▶ [AIM OF THE EXERCISE]
For the material that follows, state how many lines contain the word "forall", and add nothing.

▶ [THE DATA]
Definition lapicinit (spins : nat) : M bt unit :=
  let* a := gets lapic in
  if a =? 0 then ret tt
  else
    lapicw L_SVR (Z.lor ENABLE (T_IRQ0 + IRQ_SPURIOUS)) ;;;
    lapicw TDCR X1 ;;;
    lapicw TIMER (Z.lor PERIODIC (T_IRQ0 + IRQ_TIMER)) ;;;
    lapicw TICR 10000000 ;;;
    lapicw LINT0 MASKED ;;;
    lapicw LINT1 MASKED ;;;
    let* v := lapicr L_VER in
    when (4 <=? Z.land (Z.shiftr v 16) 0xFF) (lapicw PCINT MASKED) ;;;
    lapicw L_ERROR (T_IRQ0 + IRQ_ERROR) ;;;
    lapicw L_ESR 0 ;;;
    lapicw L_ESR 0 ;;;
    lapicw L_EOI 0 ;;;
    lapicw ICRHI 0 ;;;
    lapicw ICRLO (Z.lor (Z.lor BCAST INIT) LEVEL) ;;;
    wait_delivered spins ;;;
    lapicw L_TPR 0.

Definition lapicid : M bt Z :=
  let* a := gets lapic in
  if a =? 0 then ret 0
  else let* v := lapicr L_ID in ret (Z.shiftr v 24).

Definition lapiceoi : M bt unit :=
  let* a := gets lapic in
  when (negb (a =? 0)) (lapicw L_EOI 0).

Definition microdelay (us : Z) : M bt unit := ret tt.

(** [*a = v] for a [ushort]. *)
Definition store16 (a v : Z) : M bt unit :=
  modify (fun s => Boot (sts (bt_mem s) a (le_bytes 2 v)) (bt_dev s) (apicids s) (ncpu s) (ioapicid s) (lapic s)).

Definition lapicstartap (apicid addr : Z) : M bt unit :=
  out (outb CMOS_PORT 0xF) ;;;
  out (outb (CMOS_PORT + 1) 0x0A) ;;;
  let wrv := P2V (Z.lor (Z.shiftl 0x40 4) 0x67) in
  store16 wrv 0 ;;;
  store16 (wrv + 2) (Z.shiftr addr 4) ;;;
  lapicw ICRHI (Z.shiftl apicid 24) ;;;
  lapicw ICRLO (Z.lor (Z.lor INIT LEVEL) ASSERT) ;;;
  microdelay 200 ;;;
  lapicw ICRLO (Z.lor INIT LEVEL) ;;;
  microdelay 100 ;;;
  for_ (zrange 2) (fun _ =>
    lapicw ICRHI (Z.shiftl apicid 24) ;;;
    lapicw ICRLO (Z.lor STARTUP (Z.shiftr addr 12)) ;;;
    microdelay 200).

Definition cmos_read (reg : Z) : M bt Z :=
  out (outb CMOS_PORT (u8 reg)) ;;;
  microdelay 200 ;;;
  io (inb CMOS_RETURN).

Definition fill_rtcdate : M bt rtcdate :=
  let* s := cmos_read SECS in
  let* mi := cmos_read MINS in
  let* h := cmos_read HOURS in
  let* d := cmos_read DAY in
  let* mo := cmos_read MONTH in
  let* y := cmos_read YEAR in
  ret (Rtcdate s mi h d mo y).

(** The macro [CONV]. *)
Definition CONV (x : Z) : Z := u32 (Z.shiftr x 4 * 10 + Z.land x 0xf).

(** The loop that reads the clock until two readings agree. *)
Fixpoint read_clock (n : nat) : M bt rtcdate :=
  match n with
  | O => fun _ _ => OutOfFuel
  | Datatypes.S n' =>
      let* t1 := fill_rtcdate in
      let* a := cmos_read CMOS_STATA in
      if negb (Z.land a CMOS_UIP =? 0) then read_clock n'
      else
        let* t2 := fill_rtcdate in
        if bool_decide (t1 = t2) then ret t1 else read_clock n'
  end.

* * *

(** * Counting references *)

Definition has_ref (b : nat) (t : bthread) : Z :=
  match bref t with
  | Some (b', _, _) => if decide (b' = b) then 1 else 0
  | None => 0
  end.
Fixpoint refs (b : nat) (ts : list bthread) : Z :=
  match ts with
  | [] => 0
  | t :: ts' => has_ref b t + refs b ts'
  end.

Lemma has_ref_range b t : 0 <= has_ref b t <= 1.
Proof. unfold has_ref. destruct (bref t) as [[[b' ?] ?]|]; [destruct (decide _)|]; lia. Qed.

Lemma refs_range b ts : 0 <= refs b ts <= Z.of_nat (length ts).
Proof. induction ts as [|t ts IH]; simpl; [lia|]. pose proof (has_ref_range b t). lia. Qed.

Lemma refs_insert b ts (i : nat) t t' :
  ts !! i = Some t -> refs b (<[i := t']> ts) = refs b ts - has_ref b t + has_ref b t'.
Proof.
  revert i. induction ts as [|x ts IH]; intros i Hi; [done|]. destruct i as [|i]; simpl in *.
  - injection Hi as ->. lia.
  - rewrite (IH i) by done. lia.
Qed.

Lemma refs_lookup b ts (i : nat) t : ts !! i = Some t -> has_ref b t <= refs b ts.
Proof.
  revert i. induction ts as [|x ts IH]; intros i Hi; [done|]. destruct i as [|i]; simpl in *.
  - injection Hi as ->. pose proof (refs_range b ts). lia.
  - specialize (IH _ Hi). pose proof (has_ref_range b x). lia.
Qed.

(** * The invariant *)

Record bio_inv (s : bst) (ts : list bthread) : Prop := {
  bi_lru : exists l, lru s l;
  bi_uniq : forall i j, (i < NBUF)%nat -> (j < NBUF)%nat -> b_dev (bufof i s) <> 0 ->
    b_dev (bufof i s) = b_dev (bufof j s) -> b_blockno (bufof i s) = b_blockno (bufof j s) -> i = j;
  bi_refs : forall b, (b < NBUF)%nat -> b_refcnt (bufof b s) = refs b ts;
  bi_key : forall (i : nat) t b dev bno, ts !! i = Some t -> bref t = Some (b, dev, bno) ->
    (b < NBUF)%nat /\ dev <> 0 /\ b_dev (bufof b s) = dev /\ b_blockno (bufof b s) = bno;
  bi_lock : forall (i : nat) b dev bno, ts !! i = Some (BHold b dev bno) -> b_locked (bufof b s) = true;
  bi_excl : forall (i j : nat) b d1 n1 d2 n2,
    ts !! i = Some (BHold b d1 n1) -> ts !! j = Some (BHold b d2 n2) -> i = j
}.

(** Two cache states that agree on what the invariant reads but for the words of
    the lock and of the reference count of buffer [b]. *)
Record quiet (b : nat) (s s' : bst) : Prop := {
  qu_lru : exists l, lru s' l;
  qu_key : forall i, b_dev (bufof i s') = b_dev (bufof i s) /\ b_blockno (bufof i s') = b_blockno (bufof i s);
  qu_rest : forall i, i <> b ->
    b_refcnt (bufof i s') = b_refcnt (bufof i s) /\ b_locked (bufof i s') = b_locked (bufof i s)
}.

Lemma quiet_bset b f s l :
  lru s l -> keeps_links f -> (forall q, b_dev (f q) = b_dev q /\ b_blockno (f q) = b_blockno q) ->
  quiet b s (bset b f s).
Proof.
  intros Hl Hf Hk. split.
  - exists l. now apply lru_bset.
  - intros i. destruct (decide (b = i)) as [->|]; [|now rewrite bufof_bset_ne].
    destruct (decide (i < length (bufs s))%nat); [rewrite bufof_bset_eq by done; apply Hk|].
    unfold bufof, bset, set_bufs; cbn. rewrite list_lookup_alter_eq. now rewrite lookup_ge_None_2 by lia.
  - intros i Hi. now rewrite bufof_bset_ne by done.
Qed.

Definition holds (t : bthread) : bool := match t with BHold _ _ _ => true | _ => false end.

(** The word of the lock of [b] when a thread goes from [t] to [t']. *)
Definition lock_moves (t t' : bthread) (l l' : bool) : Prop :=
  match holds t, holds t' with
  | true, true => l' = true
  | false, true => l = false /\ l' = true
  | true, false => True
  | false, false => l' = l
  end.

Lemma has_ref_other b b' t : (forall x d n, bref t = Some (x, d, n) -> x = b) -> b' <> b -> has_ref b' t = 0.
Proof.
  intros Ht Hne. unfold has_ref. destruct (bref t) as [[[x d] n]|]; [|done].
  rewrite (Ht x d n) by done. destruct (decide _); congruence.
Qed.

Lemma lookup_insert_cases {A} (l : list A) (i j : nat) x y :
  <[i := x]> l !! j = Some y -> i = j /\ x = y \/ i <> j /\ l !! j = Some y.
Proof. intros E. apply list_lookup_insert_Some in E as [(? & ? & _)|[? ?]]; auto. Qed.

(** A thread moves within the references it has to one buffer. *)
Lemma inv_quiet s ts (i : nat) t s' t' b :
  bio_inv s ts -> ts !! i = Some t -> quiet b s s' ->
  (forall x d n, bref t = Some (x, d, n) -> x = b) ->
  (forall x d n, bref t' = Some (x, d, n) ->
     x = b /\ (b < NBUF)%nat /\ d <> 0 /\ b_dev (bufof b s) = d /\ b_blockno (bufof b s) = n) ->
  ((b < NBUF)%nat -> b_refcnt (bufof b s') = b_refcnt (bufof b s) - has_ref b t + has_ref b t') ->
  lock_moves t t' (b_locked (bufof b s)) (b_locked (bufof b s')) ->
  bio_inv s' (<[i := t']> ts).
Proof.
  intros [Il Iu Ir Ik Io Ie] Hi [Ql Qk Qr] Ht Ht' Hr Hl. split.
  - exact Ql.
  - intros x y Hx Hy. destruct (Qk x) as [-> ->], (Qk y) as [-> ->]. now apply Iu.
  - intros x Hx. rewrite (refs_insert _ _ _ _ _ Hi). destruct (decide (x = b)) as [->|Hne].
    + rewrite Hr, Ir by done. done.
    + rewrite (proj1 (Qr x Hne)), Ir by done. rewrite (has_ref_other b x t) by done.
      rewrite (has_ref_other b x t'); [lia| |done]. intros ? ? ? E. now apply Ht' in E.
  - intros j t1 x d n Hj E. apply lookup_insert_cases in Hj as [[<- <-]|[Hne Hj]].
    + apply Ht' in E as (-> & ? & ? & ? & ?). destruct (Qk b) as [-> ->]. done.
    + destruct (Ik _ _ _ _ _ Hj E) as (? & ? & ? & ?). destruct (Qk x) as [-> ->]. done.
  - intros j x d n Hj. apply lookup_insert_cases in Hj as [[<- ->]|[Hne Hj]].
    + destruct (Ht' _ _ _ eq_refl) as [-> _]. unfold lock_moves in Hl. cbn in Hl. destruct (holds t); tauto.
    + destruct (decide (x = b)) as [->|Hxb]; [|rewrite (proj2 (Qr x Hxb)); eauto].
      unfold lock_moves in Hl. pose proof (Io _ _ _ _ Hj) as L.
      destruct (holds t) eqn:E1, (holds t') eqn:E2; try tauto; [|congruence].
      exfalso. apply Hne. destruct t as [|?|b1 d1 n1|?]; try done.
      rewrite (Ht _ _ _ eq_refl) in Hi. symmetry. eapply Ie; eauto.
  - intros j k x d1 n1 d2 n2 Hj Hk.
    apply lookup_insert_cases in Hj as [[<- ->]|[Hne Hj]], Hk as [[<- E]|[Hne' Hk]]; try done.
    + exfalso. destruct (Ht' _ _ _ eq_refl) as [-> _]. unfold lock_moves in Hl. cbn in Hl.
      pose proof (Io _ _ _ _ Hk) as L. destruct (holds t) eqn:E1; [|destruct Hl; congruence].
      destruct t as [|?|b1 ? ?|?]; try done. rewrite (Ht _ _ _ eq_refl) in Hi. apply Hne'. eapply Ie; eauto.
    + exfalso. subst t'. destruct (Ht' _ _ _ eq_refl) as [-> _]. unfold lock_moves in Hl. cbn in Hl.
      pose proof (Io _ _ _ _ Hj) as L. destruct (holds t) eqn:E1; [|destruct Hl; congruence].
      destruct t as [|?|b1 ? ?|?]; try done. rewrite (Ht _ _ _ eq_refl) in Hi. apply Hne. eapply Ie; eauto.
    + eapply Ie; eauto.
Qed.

▶ [EXERCISE RESPONSE]
11